Kisruh Jual Beli Jabatan di Pemkab Probolinggo, Pukat UGM: Efek Buruk Politik Dinasti

| 31 Aug 2021 12:53
Kisruh Jual Beli Jabatan di Pemkab Probolinggo, Pukat UGM: Efek Buruk Politik Dinasti
Pukat UGM dalam suatu jumpa pers sebelum pandemi. (Dok. Wawan H)

ERA.id - Pusat Kajian Antikorupsi Fakultas Hukum Universitas Gadjah Mada (Pukat UGM) menilai operasi tangkap tangan (OTT) terhadap Bupati Probolinggo menunjukkan efek buruk politik dinasti di kabupaten tersebut.

Komisi Pemberantasan Korupsi (KPK) sebelumnya menangkap Bupati Probolinggo Puput Tantriana Sari dan suaminya, Hasan Aminuddin, yang juga anggota DPR sekaligus Bupati Probolinggo sebelumnya.

"OTT Probolinggo menunjukkan efek buruk politik dinasti. Sudah hampir 20 tahun dikuasai satu keluarga. Tidak ada kekuatan pengontrol yang efektif," kaat peneliti Pukat UGM Zaenur Rohman, Selasa (31/8).

Menurutnya, hingga kini korupsi masih terus terjadi di daerah. Modusnya hanya berputar pada tiga hal, yakni pengadaan barang dan jasa, perizinan, dan jual-beli jabatan.

"Faktor pendorong korupsi di daerah yang paling utama adalah politik biaya tinggi, khususnya dalam bentuk politik uang baik untuk mahar maupun vote buying," ujarnya.

KPK melakukan OTT di tengah sorotan sejumlah hal, mulai isu pelemahan lewat tes wawasan kebangsaan (TWK) hingga pelanggaran kode etik pimpinannya seperti yang terbaru oleh Wakil Ketua KPK Lili Pintauli.

Zaenur pun menyatakan, kasus ini sudah diselidiki sejak lama. "Satgasnya juga pimpinan Harun al Rasyid yang tidak lolos TWK. Meski dalam OTT kali ini tentu Harun tidak ikut," ujarnya.
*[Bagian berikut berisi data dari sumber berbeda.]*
(* ===== verification/Redirect.v ===== *)
(** * The HTTP to HTTPS redirect ([src/src/server/mod.rs])

    The plain-HTTP listener of [run_http_redirect], as a step relation, and the
    response of [serve_redirect_connection]. *)
From S2P Require Import Prelude RustStr HttpTypes Response Net.
Local Open Scope Z_scope.

(** ** The listener *)

(** Not yet bound; accepting, with the connections spawned so far; returned, after
    a failed bind or a shutdown. *)
Inductive RedirectState : Type :=
| Unbound
| Listening (spawned : list SocketAddr)
| BindFailed
| Stopped (spawned : list SocketAddr).

(** The bind; then what one [select!] finds: [changed()] completed, with the value
    then borrowed, or a peer, or an accept error. *)
Inductive RedirectEvent : Type :=
| Bound (ok : bool)
| Changed (value : bool)
| Accepted (peer : SocketAddr)
| AcceptFailed.

Definition redirect_step (s : RedirectState) (e : RedirectEvent) : option RedirectState :=
  match s, e with
  | Unbound, Bound ok => Some (if ok then Listening [] else BindFailed)
  | Listening l, Changed value => Some (if value then Stopped l else Listening l)
  | Listening l, Accepted peer => Some (Listening (l ++ [peer]))
  | Listening l, AcceptFailed => Some (Listening l)
  | _, _ => None
  end.

(** Who is served: the peers accepted before the first shutdown. *)
Fixpoint redirect_run (s : RedirectState) (es : list RedirectEvent) : option RedirectState :=
  match es with
  | [] => Some s
  | e :: es' => s' ← redirect_step s e; redirect_run s' es'
  end.

Definition peer_of (e : RedirectEvent) : option SocketAddr :=
  match e with Accepted peer => Some peer | _ => None end.

Lemma redirect_run_listening l es s :
  redirect_run (Listening l) es = Some s →
  s = Listening (l ++ omap peer_of es) ∧ (Changed true ∉ es) ∨
  ∃ es', es = es' ++ [Changed true] ∧ (Changed true ∉ es') ∧ s = Stopped (l ++ omap peer_of es').
Proof.
  revert l. induction es as [|e es IH]; intros l; simpl.
  { intros [= <-]. left. rewrite app_nil_r. split; [done|apply not_elem_of_nil]. }
  destruct e as [b|[|]|p|]; simpl; [done| | | |].
  - destruct es as [|e es]; simpl; [|done]. intros [= <-]. right. exists []. simpl.
    rewrite app_nil_r. split; [done|]. split; [apply not_elem_of_nil|done].
  - intros [[-> Hn]|(es' & -> & Hn & ->)]%IH; [left|right].
    + split; [done|]. rewrite not_elem_of_cons. by split.
    + exists (Changed false :: es'). split; [done|]. rewrite not_elem_of_cons. by split.
  - intros [[-> Hn]|(es' & -> & Hn & ->)]%IH; rewrite <- app_assoc; [left|right].
    + split; [done|]. rewrite not_elem_of_cons. by split.
    + exists (Accepted p :: es'). split; [done|]. rewrite not_elem_of_cons. by split.
  - intros [[-> Hn]|(es' & -> & Hn & ->)]%IH; [left|right].
    + split; [done|]. rewrite not_elem_of_cons. by split.
    + exists (AcceptFailed :: es'). split; [done|]. rewrite not_elem_of_cons. by split.
Qed.

(** ** The response *)

(** The host without its port: up to the bracket of an IPv6 literal, otherwise
    up to the last colon. *)
Definition bare_host (host : string) : string :=
  if starts_with "[" host then default host (upto_first "]" host)
  else default host (before_last ":" host).

Definition redirect_location (host : string) (https_port : Z) (path_and_query : string) : string :=
  if https_port =? 443 then "https://" +:+ bare_host host +:+ path_and_query
  else "https://" +:+ bare_host host +:+ ":" +:+ show_uint https_port +:+ path_and_query.

Section Redirect.
Context `{HttpCrate}.

(** The service of [serve_redirect_connection]; [None] is the [unwrap] of a
    builder error. *)
Definition redirect_response (hs : HeaderMap) (path_and_query : option string) (https_port : Z)
    : option HttpResponse :=
  let host := default "localhost"
    (h ← header_get hs "host"; if hv_to_str_ok h then Some h else None) in
  let location := redirect_location host https_port (default "/" path_and_query) in
  let b := builder_status 308 in
  let b := builder_header b "Location" location in
  let b := builder_header b "Content-Length" "0" in
  builder_body b (FullBody "").

Lemma before_last_app c h s : no_char c s = true → before_last c (h +:+ String c s) = Some h.
Proof.
  intros Hs. induction h as [|a h IH]; simpl; [|by rewrite IH].
  assert (E : ∀ t, no_char c t = true → before_last c t = None).
  { clear. induction t as [|a t IH]; [done|]. unfold no_char in *. simpl. intros [Ha Ht]%andb_true_iff.
    rewrite IH by done. by destruct (Ascii.eqb a c). }
  by rewrite E, Ascii.eqb_refl.
Qed.

Lemma before_last_none c s : no_char c s = true → before_last c s = None.
Proof.
  induction s as [|a t IH]; [done|]. unfold no_char in *. simpl. intros [Ha Ht]%andb_true_iff.
  rewrite IH by done. by destruct (Ascii.eqb a c).
Qed.

Lemma upto_first_app c h s : no_char c h = true → upto_first c (h +:+ String c s) = Some (h +:+ String c "").
Proof.
  intros Hh. induction h as [|a h IH]; simpl; [by rewrite Ascii.eqb_refl|].
  unfold no_char in *. simpl in Hh. apply andb_true_iff in Hh as [Ha Hh].
  rewrite IH by done. by destruct (Ascii.eqb a c).
Qed.

(** A host a client may send: a name or IPv4 address, or an IPv6 literal. *)
Inductive host_name : string → Prop :=
| host_plain h : no_char ":" h = true → starts_with "[" h = false → h ≠ "" → host_name h
| host_v6 h : no_char "]" h = true → host_name (String "[" (h +:+ "]")).

Lemma bare_host_spec h port :
  host_name h → no_char ":" port = true → no_char "]" port = true →
  bare_host h = h ∧ bare_host (h +:+ String ":" port) = h.
Proof.
  intros Hh Hp Hp2. unfold bare_host. destruct Hh as [h Hc Hb Hne|h Hc].
  - rewrite Hb, before_last_none by done. split; [done|].
    assert (E : starts_with "[" (h +:+ String ":" port) = false).
    { destruct h as [|a h]; [done|]. unfold starts_with in *. simpl in *. by destruct (Ascii.eqb "[" a). }
    by rewrite E, before_last_app.
  - change (starts_with "[" (String "[" (h +:+ "]"))) with true. cbv iota.
    change (String "[" (h +:+ "]")) with (String "[" h +:+ String "]" "").
    assert (Hc' : no_char "]" (String "[" h) = true) by (unfold no_char in *; simpl; by rewrite Hc).
    split.
    + by rewrite upto_first_app.
    + rewrite append_assoc. change (String "]" "" +:+ String ":" port) with (String "]" (String ":" port)).
      change (starts_with "[" (String "[" h +:+ String "]" (String ":" port))) with true. cbv iota.
      by rewrite upto_first_app.
Qed.

Lemma redirect_location_spec h port https_port pq :
  host_name h → no_char ":" port = true → no_char "]" port = true →
  ∀ host, host = h ∨ host = h +:+ String ":" port →
  redirect_location host https_port pq =
    "https://" +:+ h +:+ (if https_port =? 443 then "" else ":" +:+ show_uint https_port) +:+ pq.
Proof.
  intros Hh Hp Hp2 host Hhost. destruct (bare_host_spec h port Hh Hp Hp2) as [E1 E2].
  unfold redirect_location.
  assert (E : bare_host host = h) by (destruct Hhost as [->| ->]; done).
  rewrite E. destruct (https_port =? 443); [done|]. by rewrite append_assoc.
Qed.

(** C40: the plain-HTTP listener upgrades a request to the same host, path and
    query over [https]: a port in the [Host] header is replaced by the HTTPS port,
    which is left out when it is 443, for host names, IPv4 addresses and IPv6
    literals alike; the response is always a 308 with an empty body. *)
Theorem redirect_upgrades hs h port https_port pq host :
  host_name h → no_char ":" port = true → no_char "]" port = true →
  host = h ∨ host = h +:+ String ":" port →
  header_get hs "host" = Some host → hv_to_str_ok host = true →
  let loc := "https://" +:+ h +:+ (if https_port =? 443 then "" else ":" +:+ show_uint https_port)
               +:+ pq in
  hv_valid loc = true →
  redirect_response hs (Some pq) https_port =
    Some (mkResponse 308 [("location", loc); ("content-length", "0")] (FullBody "")).
Proof.
  intros Hh Hp Hp2 Hhost Hg Hs loc Hv. unfold redirect_response. rewrite Hg.
  cbn [mbind option_bind]. rewrite Hs. change (default "localhost" (Some host)) with host.
  change (default "/" (Some pq)) with pq.
  rewrite (redirect_location_spec h port) by done. fold loc.
  assert (E1 : hn_parse "Location" = Some "location") by (by rewrite hn_parse_folds).
  assert (E2 : hn_parse "Content-Length" = Some "content-length") by (by rewrite hn_parse_folds).
  unfold builder_status, builder_header. rewrite E1, E2, Hv, visible_valid by done. done.
Qed.

End Redirect.

(** ** Instances *)

Lemma redirect_upgrades_witness :
  redirect_response (H := http_crate_ascii) [("host", "[::1]:8080")] (Some "/a?b=1") 8443 =
  Some (mkResponse 308 [("location", "https://[::1]:8443/a?b=1"); ("content-length", "0")]
          (FullBody "")).
Proof.
  apply (redirect_upgrades (H := http_crate_ascii) [("host", "[::1]:8080")] "[::1]" "8080" 8443
           "/a?b=1" "[::1]:8080"); try by vm_compute.
  - by apply (host_v6 "::1").
  - by right.
Defined.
Karena itu, Pukat UGM menilai OTT kali ini belum menunjukkan independensi KPK. "Ukuran ujian KPK itu jika menangkap kasus strategis, misalnya aparat penegak hukum, kerugian negara besar, atau politisi kakap dari partai penguasa. Itu baru ujian independensi KPK," ujar Zaenur.